Instruction for the data below: set down exactly the lines from the line with "Definition setBlinkInterval (newBlinkInterval" to the line with "let d1 := set_blinkInterval", inclusive, and no others.

-- MATERIAL FOR THIS TASK follows --

(** * arduino-serial: the device sketch and the host connection

    A shallow embedding of [serial_sketch.ino] (the Arduino side) and of
    the host-side command table behind [ArduinoSerialConnection].

    The sketch keeps its command values in module-level [int] variables
    and drives its actuators through library objects ([Servo],
    [Adafruit_DCMotor]) and through the serial helpers [sendInitMessage]
    and [sendUpdateMessage].  The embedding threads one [Device] record
    through every function: the globals are its fields, and each call
    that leaves the sketch is appended to its [trace].

    An Arduino [int] is 16 bits wide.  The handlers only compare, clamp
    and negate an already clamped value, so no operation on an [int] can
    wrap and the values are plain [Z].  The two timers are [unsigned long]
    and their subtraction does wrap; it is written out in [checkForBlink]. *)

From Stdlib Require Import ZArith List Bool Lia.
From stdpp Require Import gmap strings list fin_maps.

Local Open Scope Z_scope.

Module Sketch.

(** ** Outside world *)

Inductive ServoId := Servo01 | Servo02.
Inductive MotorId := Motor01 | Motor02.

(** The run modes of [Adafruit_DCMotor::run] the sketch uses. *)
Inductive MotorMode := FORWARD | BACKWARD | RELEASE.

(** One call that leaves the sketch. *)
Inductive Event :=
| ServoWrite (s : ServoId) (pos : Z)          (* servoNN.write(pos)      *)
| MotorSetSpeed (m : MotorId) (speed : Z)     (* motor->setSpeed(speed)  *)
| MotorRun (m : MotorId) (mode : MotorMode)   (* motor->run(mode)        *)
| DigitalWrite (pin : Z) (level : Z)          (* digitalWrite(pin,level) *)
| InitMessage (name : string) (value : Z)     (* sendInitMessage         *)
| UpdateMessage (name : string) (value : Z).  (* sendUpdateMessage       *)

Definition LOW : Z := 0.
Definition HIGH : Z := 1.

(** ** Globals of the sketch *)

Definition BLINK : string := "BLINK".
Definition SERVO_01 : string := "SRV1".
Definition SERVO_02 : string := "SRV2".
Definition MOTOR_01 : string := "MTR1".
Definition MOTOR_02 : string := "MTR2".

Definition led : Z := 13.

Record Device := mkDevice {
  blinkIntervalInit : Z;
  blinkInterval : Z;
  ledState : Z;
  previousLedStateChange : Z;
  servo01Init : Z;
  servo02Init : Z;
  motor01Init : Z;
  motor02Init : Z;
  trace : list Event   (* oldest call first *)
}.

Definition set_blinkIntervalInit (v : Z) (d : Device) : Device :=
  mkDevice v (blinkInterval d) (ledState d) (previousLedStateChange d)
    (servo01Init d) (servo02Init d) (motor01Init d) (motor02Init d) (trace d).

Definition set_blinkInterval (v : Z) (d : Device) : Device :=
  mkDevice (blinkIntervalInit d) v (ledState d) (previousLedStateChange d)
    (servo01Init d) (servo02Init d) (motor01Init d) (motor02Init d) (trace d).

Definition set_ledState (v : Z) (d : Device) : Device :=
  mkDevice (blinkIntervalInit d) (blinkInterval d) v (previousLedStateChange d)
    (servo01Init d) (servo02Init d) (motor01Init d) (motor02Init d) (trace d).

Definition set_previousLedStateChange (v : Z) (d : Device) : Device :=
  mkDevice (blinkIntervalInit d) (blinkInterval d) (ledState d) v
    (servo01Init d) (servo02Init d) (motor01Init d) (motor02Init d) (trace d).

Definition set_servo01Init (v : Z) (d : Device) : Device :=
  mkDevice (blinkIntervalInit d) (blinkInterval d) (ledState d)
    (previousLedStateChange d)
    v (servo02Init d) (motor01Init d) (motor02Init d) (trace d).

Definition set_servo02Init (v : Z) (d : Device) : Device :=
  mkDevice (blinkIntervalInit d) (blinkInterval d) (ledState d)
    (previousLedStateChange d)
    (servo01Init d) v (motor01Init d) (motor02Init d) (trace d).

Definition set_motor01Init (v : Z) (d : Device) : Device :=
  mkDevice (blinkIntervalInit d) (blinkInterval d) (ledState d)
    (previousLedStateChange d)
    (servo01Init d) (servo02Init d) v (motor02Init d) (trace d).

Definition set_motor02Init (v : Z) (d : Device) : Device :=
  mkDevice (blinkIntervalInit d) (blinkInterval d) (ledState d)
    (previousLedStateChange d)
    (servo01Init d) (servo02Init d) (motor01Init d) v (trace d).

(** Append one outgoing call to the trace. *)
Definition emit (e : Event) (d : Device) : Device :=
  mkDevice (blinkIntervalInit d) (blinkInterval d) (ledState d)
    (previousLedStateChange d)
    (servo01Init d) (servo02Init d) (motor01Init d) (motor02Init d)
    (trace d ++ [e]).

(** The values the declarations give the globals, before [setup]. *)
Definition bootDevice : Device :=
  mkDevice 250 250 LOW 0 90 90 0 0 [].

(** What a call chain added to the trace: the events of [d'] after those
    already present in [d]. *)
Definition emitted (d d' : Device) : list Event :=
  drop (length (trace d)) (trace d').

(** ** Arduino helpers *)

(** The [constrain(amt, low, high)] macro of Arduino.h. *)
Definition constrain (amt low high : Z) : Z :=
  if amt <? low then low else if amt >? high then high else amt.

Definition sendInitMessage (name : string) (value : Z) (d : Device) : Device :=
  emit (InitMessage name value) d.

Definition sendUpdateMessage (name : string) (value : Z) (d : Device) : Device :=
  emit (UpdateMessage name value) d.

(** ** Blink *)

Definition updateBlinkIntervalInit (newBlinkIntervalInit : Z) (d : Device) : Device :=
  sendInitMessage BLINK newBlinkIntervalInit
    (set_blinkIntervalInit newBlinkIntervalInit d).

Definition setBlinkInterval (newBlinkInterval : Z) (d : Device) : Device :=
  if newBlinkInterval <=? 0 then
    set_blinkInterval (blinkIntervalInit d) d
  else
    let d1 := set_blinkInterval (constrain newBlinkInterval 10 10000) d in
    sendUpdateMessage BLINK (blinkInterval d1) d1.

Definition switchLedState (d : Device) : Device :=
  if ledState d =? LOW then set_ledState HIGH d else set_ledState LOW d.

(** [unsigned long] arithmetic: values modulo 2^32. *)
Definition ulong (z : Z) : Z := z mod 2 ^ 32.

(** Conversion of an [unsigned long] to [long]. *)
Definition to_long (z : Z) : Z :=
  let u := ulong z in if u <? 2 ^ 31 then u else u - 2 ^ 32.

(** [currentMillis] is what [millis()] returned.  The subtraction and the
    comparison are done in [unsigned long]: both [previousLedStateChange]
    (a [long]) and [blinkInterval] (an [int]) are converted to it. *)
Definition checkForBlink (currentMillis : Z) (d : Device) : Device :=
  if ulong (currentMillis - previousLedStateChange d) >? ulong (blinkInterval d) then
    let d1 := set_previousLedStateChange (to_long currentMillis) d in
    let d2 := switchLedState d1 in
    emit (DigitalWrite led (ledState d2)) d2
  else d.

(** ** Servos *)

Definition updateServo01Init (newInitValue : Z) (d : Device) : Device :=
  sendInitMessage SERVO_01 newInitValue (set_servo01Init newInitValue d).

Definition updateServo02Init (newInitValue : Z) (d : Device) : Device :=
  sendInitMessage SERVO_02 newInitValue (set_servo02Init newInitValue d).

Definition setServo01 (servoValue : Z) (d : Device) : Device :=
  sendUpdateMessage SERVO_01 servoValue
    (emit (ServoWrite Servo01 (constrain servoValue 0 180)) d).

Definition setServo02 (servoValue : Z) (d : Device) : Device :=
  sendUpdateMessage SERVO_02 servoValue
    (emit (ServoWrite Servo02 (constrain servoValue 0 180)) d).

(** The two [attach] calls bind the servos to pins 9 and 10; only the
    positions written are recorded. *)
Definition setupServos (d : Device) : Device :=
  emit (ServoWrite Servo02 (servo02Init d))
    (emit (ServoWrite Servo01 (servo01Init d)) d).

(** ** Motors *)

Definition updateMotor01Init (newInitValue : Z) (d : Device) : Device :=
  sendInitMessage MOTOR_01 newInitValue (set_motor01Init newInitValue d).

Definition updateMotor02Init (newInitValue : Z) (d : Device) : Device :=
  sendInitMessage MOTOR_02 newInitValue (set_motor02Init newInitValue d).

Definition setMotorSpeed (motor : MotorId) (speed : Z) (d : Device) : Device :=
  let speed := constrain speed (-255) 255 in
  if speed =? 0 then
    emit (MotorRun motor RELEASE) d
  else if speed >? 0 then
    emit (MotorRun motor FORWARD) (emit (MotorSetSpeed motor speed) d)
  else
    emit (MotorRun motor BACKWARD) (emit (MotorSetSpeed motor (Z.abs speed)) d).

Definition setMotor01 (motorValue : Z) (d : Device) : Device :=
  sendUpdateMessage MOTOR_01 motorValue (setMotorSpeed Motor01 motorValue d).

Definition setMotor02 (motorValue : Z) (d : Device) : Device :=
  sendUpdateMessage MOTOR_02 motorValue (setMotorSpeed Motor02 motorValue d).

(** ** Reinitialize commands *)

Definition initializeCommands (d : Device) : Device :=
  let d := set_blinkInterval (blinkIntervalInit d) d in
  let d := setServo01 (servo01Init d) d in
  let d := setServo02 (servo02Init d) d in
  let d := setMotor01 (motor01Init d) d in
  setMotor02 (motor02Init d) d.

(** ** Handler registration *)

Definition handler : Type := Z -> Device -> Device.

Definition handlerTable : Type := list (string * handler).

Record Registry := mkRegistry {
  initHandlers : handlerTable;
  commandHandlers : handlerTable
}.

Definition emptyRegistry : Registry := mkRegistry [] [].

Definition registeredIn (name : string) (table : handlerTable) : bool :=
  existsb (String.eqb name) (map fst table).

(** Modelled from the spec: [registerInitHandler], [registerCommandHandler]
    and the lookup by name are defined in command_handlers.h, which is not
    among the sources.  The registry is a name-keyed table kept in
    registration order; a second registration of a name is rejected and
    leaves the table as it was. *)
Definition addHandler (name : string) (h : handler) (table : handlerTable)
  : handlerTable :=
  if registeredIn name table then table else table ++ [(name, h)].

Definition registerInitHandler (name : string) (h : handler) (r : Registry)
  : Registry :=
  mkRegistry (addHandler name h (initHandlers r)) (commandHandlers r).

Definition registerCommandHandler (name : string) (h : handler) (r : Registry)
  : Registry :=
  mkRegistry (initHandlers r) (addHandler name h (commandHandlers r)).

-- MATERIAL FOR THIS TASK concluded --

ANSWER TO THE PROBLEM:
Definition setBlinkInterval (newBlinkInterval : Z) (d : Device) : Device :=
  if newBlinkInterval <=? 0 then
    set_blinkInterval (blinkIntervalInit d) d
  else
    let d1 := set_blinkInterval (constrain newBlinkInterval 10 10000) d in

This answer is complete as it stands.